I took some measurements at various engine loads:
Autometer Westach
1100°F 1160°F
1200°F 1240°F
1250°F 1280°F
1300°F 1340°F
1350°F 1410°F
1400°F 1460°F
1450°F 1470°F
1500°F 1520°F
This is not a true A-B test, since I didn't bother swapping the probes from each exhaust header, and I don't have a lab-quality instrument to calibrate each probe. However, when I first moved the Autometer probe, I noticed that the passenger side does run about 50°F cooler near the high end. So there could be a combination of calibration errors between the two probes as well as real EGT differences between the two exhaust headers.

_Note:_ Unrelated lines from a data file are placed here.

(** * Dokdash: schema layer, flattening, pin state and aggregation endpoint

    A shallow embedding of [src/lib/dokploy.ts], [src/App.tsx] and
    [src/index.tsx].  JavaScript strings are modelled as [string]
    (sequences of code units below 256), the numbers of the typed data
    as [number] (the values of IEEE 754 doubles), the numbers inside JSON
    values, of which validation inspects the type only, HTTP status codes
    and comparison results as [Z], array indices as [nat], arrays as
    [list], JSON objects as finite maps from property names to values. *)

From stdpp Require Import base option list strings gmap pretty sorting.
From Stdlib Require Import ZArith Lia Ascii.

Set Warnings "-register-all".
Open Scope string_scope.

(** ** JavaScript values that may be [undefined] or [null] *)

(** A field declared [.optional().nullable()]: omitted, [null] or a value.
    A field declared only [.optional()] is an [option]. *)
Inductive maybe (A : Type) : Type :=
  | Undefined : maybe A
  | Null : maybe A
  | Val : A → maybe A.
Arguments Undefined {A}.
Arguments Null {A}.
Arguments Val {A} _.

(** [x ?? d] on a nullable field. *)
Definition nullish {A} (x : maybe A) (d : A) : A :=
  match x with Val a => a | _ => d end.

(** [x ?? d] on an optional field. *)
Definition coalesce {A} (x : option A) (d : A) : A :=
  match x with Some a => a | None => d end.

(** ** JavaScript numbers

    A Number is an IEEE 754 double: NaN, an infinity, a zero, or
    [± mantissa × 2^exponent].  The type has a value for every double (and
    values outside the range of doubles, which no input holds: what holds
    for every [number] holds for every double). *)
Inductive number : Type :=
  | NaN : number
  | Infinity (negative : bool) : number
  | Zero (negative : bool) : number
  | Dyadic (negative : bool) (mantissa : positive) (exponent : Z) : number.

(** The number of an integer. *)
Definition integer (n : Z) : number :=
  match n with
  | Z0 => Zero false
  | Zpos p => Dyadic false p 0
  | Zneg p => Dyadic true p 0
  end.

(** ToBoolean on strings and numbers: the empty string, the two zeros and
    NaN are falsy. *)
Definition truthy_string (s : string) : bool :=
  match s with EmptyString => false | String _ _ => true end.

Definition truthy_number (x : number) : bool :=
  match x with
  | NaN | Zero _ => false
  | Infinity _ | Dyadic _ _ _ => true
  end.

(** ** The data model of [lib/dokploy.ts] (the types inferred from the schemas) *)

Module Domain.
Record t : Type := mk {
  domainId : option string;
  host : string;
  https : option bool;
  port : maybe number;
  path : maybe string;
  serviceName : maybe string
}.
End Domain.

Module Resource.
Record t : Type := mk {
  composeId : option string;
  applicationId : option string;
  databaseId : option string;
  name : option string;
  appName : option string;
  composeStatus : option string;
  status : option string;
  domains : maybe (list Domain.t)
}.
End Resource.

Module Environment.
Record t : Type := mk {
  environmentId : option string;
  name : option string;
  description : maybe string;
  applications : option (list Resource.t);
  compose : option (list Resource.t);
  postgres : option (list Resource.t);
  mysql : option (list Resource.t);
  mariadb : option (list Resource.t);
  mongo : option (list Resource.t);
  redis : option (list Resource.t)
}.
End Environment.

Module Project.
Record t : Type := mk {
  projectId : option string;
  name : option string;
  description : maybe string;
  environments : option (list Environment.t)
}.
End Project.

(** ** [resolveDomainUrl] *)

Section ResolveDomainUrl.
(** [Number::toString], the conversion that a template literal applies
    to a number: a builtin. *)
Variable Number_toString : number → string.

(** The argument is an [option]: the function guards against a missing
    domain with [domain?.host]. *)
Definition resolveDomainUrl (domain : option Domain.t) : option string :=
  match domain with
  | None => None
  | Some d =>
      if negb (truthy_string (Domain.host d)) then None
      else
        let protocol :=
          match Domain.https d with Some true => "https" | _ => "http" end in
        let port :=
          match Domain.port d with
          | Val p => if truthy_number p then ":" +:+ Number_toString p else ""
          | _ => ""
          end in
        let path :=
          match Domain.path d with
          | Val p =>
              if truthy_string p && negb (String.eqb p "/") then p else ""
          | _ => ""
          end in
        Some (protocol +:+ "://" +:+ Domain.host d +:+ port +:+ path)
  end.
End ResolveDomainUrl.
(** A computation reads and writes the heap and returns or raises. *)
Definition M `{Collaborators} (A : Type) : Type := heap → heap * outcome Exn A.

#[export] Instance M_ret `{Collaborators} : MRet M :=
  λ A a h, (h, Return a).

#[export] Instance M_bind `{Collaborators} : MBind M :=
  λ A B f m h,
    match m h with
    | (h', Return a) => f a h'
    | (h', Raise e) => (h', Raise e)
    end.

(** A pure call that may raise. *)
Definition call `{Collaborators} {A : Type} (r : outcome Exn A) : M A :=
  λ h, (h, r).

(** [connection.execute(...)]: the request is recorded, the world moves. *)
Definition execute `{Collaborators} (conn : Connection) (req : Request)
  : M Response :=
  λ h,
    let '(w, r) := conn_execute conn req (world h) in
    ({| self := self h; world := w; requests := requests h ++ [req] |}, r).

Definition get_self `{Collaborators} : M ChecksRunner :=
  λ h, (h, Return (self h)).

(** [self._worklist_id = v] *)
Definition set_worklist_id `{Collaborators} (v : string) : M unit :=
  λ h,
    ({| self := {| _connection := _connection (self h);
                   _variant := _variant (self h);
                   _worklist_id := Some v |};
        world := world h;
        requests := requests h |}, Return ()).

(** ** ATC customizing (lines 15-66) *)

Definition CUSTOMIZING_MIME_TYPE_V1 : string :=
  "application/vnd.sap.atc.customizing-v1+xml".

Record Customizing := mkCustomizing { system_check_variant : option string }.

(** [Customizing.__init__(system_check_variant=None)] *)
Definition Customizing_init : Customizing :=
  {| system_check_variant := None |}.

This is the more important finding: the Westach probe is quite a bit slower than the Autometer probe. The best measure of response time I could think of was to force the injectors off and on under load, e.g. climb a long hill on the freeway and cycle the throttle between zero and WOT, and do the same going downhill. The Autometer's response time is about 200°F in 1 second, or 200°F/sec. The Westach's response time is about 200°F in 4 seconds, or 50°F/sec! This measure of response time seems to hold up throughout the normal EGT range of 700°F to 1500°F. (during testing, I just had to wait at least 4 seconds before recording the numbers.)

Why the difference? The Autometer uses an exposed junction, while the Westach uses a grounded (shielded) junction. The extra material in the shield adds mass to the thermocouple junction, and therefore slows the response time. For what it's worth, I recalled that the VDO EGT gauge had a response time on the order of about 200°F in 30 seconds or perhaps even longer!

Is the Westach probe fast enough for engine tuning? I'd say yes, for steady-state loads (make sure the EGT gauge holds steady for at least 2-3 seconds before taking the reading). But I'd be weary if you are tuning for drag-style engine revs and think that 1400°F is the true EGT while the needle is still climbing - it's probably a few hundred degrees hotter than you think!